*Task instructions*
Go from the first line below to the one with "the floating-point division" and print each line exactly.
═══ Provided entries
(** * formation_control: the agent core (src/agent_core.cpp)

    A shallow embedding of [AgentCore], the per-cycle pipeline of one agent
    (consensus, control, guidance, dynamics) together with its two topic
    callbacks and the statistics codec.

    Conventions of the embedding.
    - [double] is read as a real number ([R]): the idealised arithmetic the
      control design is stated in.  [std::sqrt], [std::cos], [std::sin],
      [std::tan], [std::min], [std::max] are the functions of the same name
      of the real-number library; [std::pow(a, 2)] is [a ^ 2].
    - Eigen containers check every index and every size with [eigen_assert];
      [std::vector::at] and [std::stoi] throw.  None of these is caught in
      the node, so each of them ends the callback: a member function is a
      state transformer that either returns or raises a [Failure].
    - A quotient is the quotient of real numbers: a statement about one
      carries the hypothesis that its divisor is not zero, a case in which
      the floating-point division of the code leaves the real numbers.
    - Members keep the names of the class, trailing underscore included. *)

From Stdlib Require Import Reals Lra Lia ZArith List String Ascii Bool.
From Stdlib Require Import DecimalString.
From Stdlib Require DecimalPos.
Import ListNotations.

Open Scope R_scope.

(** ** Outcomes *)

Inductive Failure : Set :=
| std_out_of_range      (* std::vector::at past the end, std::stoi overflow *)
| std_invalid_argument  (* std::stoi without a digit to convert *)
| eigen_assert.         (* an Eigen index or size assertion *)

Inductive Result (A : Type) : Type :=
| Ok (a : A)
| Raise (f : Failure).
Arguments Ok {A} a.
Arguments Raise {A} f.

Definition rbind {A B} (r : Result A) (k : A -> Result B) : Result B :=
  match r with
  | Ok a => k a
  | Raise f => Raise f
  end.

Declare Scope result_scope.
Delimit Scope result_scope with result.
Notation "x <- r ;; k" := (rbind r (fun x => k))
  (at level 61, r at next level, right associativity) : result_scope.

Definition completes {A} (r : Result A) : bool :=
  match r with Ok _ => true | Raise _ => false end.

(** ** Dense Eigen objects

    A vector is the list of its coefficients.  A matrix carries its two
    dimensions and its coefficients, read only inside the dimensions. *)

Module Eigen.

Definition VectorXd := list R.

Record MatrixXd : Type := mkMatrix {
  rows : nat;
  cols : nat;
  coeffs : nat -> nat -> R
}.

Definition size (v : VectorXd) : nat := List.length v.

Definition Zero (n : nat) : VectorXd := repeat 0 n.
Definition Ones (n : nat) : VectorXd := repeat 1 n.

(** [v(i)]: asserts [0 <= i < size]. *)
Definition coeff (v : VectorXd) (i : nat) : Result R :=
  match nth_error v i with
  | Some c => Ok c
  | None => Raise eigen_assert
  end.

(** Whether [(i, j)] addresses a coefficient of [m]. *)
Definition in_range (m : MatrixXd) (i j : nat) : bool :=
  (i <? rows m)%nat && (j <? cols m)%nat.

(** [m(i, j) = c]: asserts [i < rows] and [j < cols]. *)
Definition mcoeff_set (m : MatrixXd) (i j : nat) (c : R) : Result MatrixXd :=
  if in_range m i j
  then Ok (mkMatrix (rows m) (cols m)
             (fun i' j' => if (i' =? i)%nat && (j' =? j)%nat then c
                           else coeffs m i' j'))
  else Raise eigen_assert.

(** [v << c0, c1, c2, c3, c4]: the comma initialiser asserts that the
    five coefficients fill the vector exactly. *)
Definition comma5 (n : nat) (c0 c1 c2 c3 c4 : R) : Result VectorXd :=
  if (n =? 5)%nat then Ok [c0; c1; c2; c3; c4] else Raise eigen_assert.

(** Coefficient-wise operations assert equal sizes. *)
Fixpoint zip_with (f : R -> R -> R) (u v : VectorXd) : VectorXd :=
  match u, v with
  | a :: u', b :: v' => f a b :: zip_with f u' v'
  | _, _ => []
  end.

Definition vadd (u v : VectorXd) : Result VectorXd :=
  if (size u =? size v)%nat then Ok (zip_with Rplus u v)
  else Raise eigen_assert.

Definition vsub (u v : VectorXd) : Result VectorXd :=
  if (size u =? size v)%nat then Ok (zip_with Rminus u v)
  else Raise eigen_assert.

Definition vscale (v : VectorXd) (k : R) : VectorXd :=
  map (fun c => c * k) v.

(** Sum of [f 0 .. f (n-1)]. *)
Fixpoint sum_upto (n : nat) (f : nat -> R) : R :=
  match n with
  | O => 0
  | S k => sum_upto k f + f k
  end.

Definition Identity (r c : nat) : MatrixXd :=
  mkMatrix r c (fun i j => if (i =? j)%nat then 1 else 0).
══════
*Finished exercise*
(** * formation_control: the agent core (src/agent_core.cpp)

    A shallow embedding of [AgentCore], the per-cycle pipeline of one agent
    (consensus, control, guidance, dynamics) together with its two topic
    callbacks and the statistics codec.

    Conventions of the embedding.
    - [double] is read as a real number ([R]): the idealised arithmetic the
      control design is stated in.  [std::sqrt], [std::cos], [std::sin],
      [std::tan], [std::min], [std::max] are the functions of the same name
      of the real-number library; [std::pow(a, 2)] is [a ^ 2].
    - Eigen containers check every index and every size with [eigen_assert];
      [std::vector::at] and [std::stoi] throw.  None of these is caught in
      the node, so each of them ends the callback: a member function is a
      state transformer that either returns or raises a [Failure].
    - A quotient is the quotient of real numbers: a statement about one
      carries the hypothesis that its divisor is not zero, a case in which
      the floating-point division of the code leaves the real numbers.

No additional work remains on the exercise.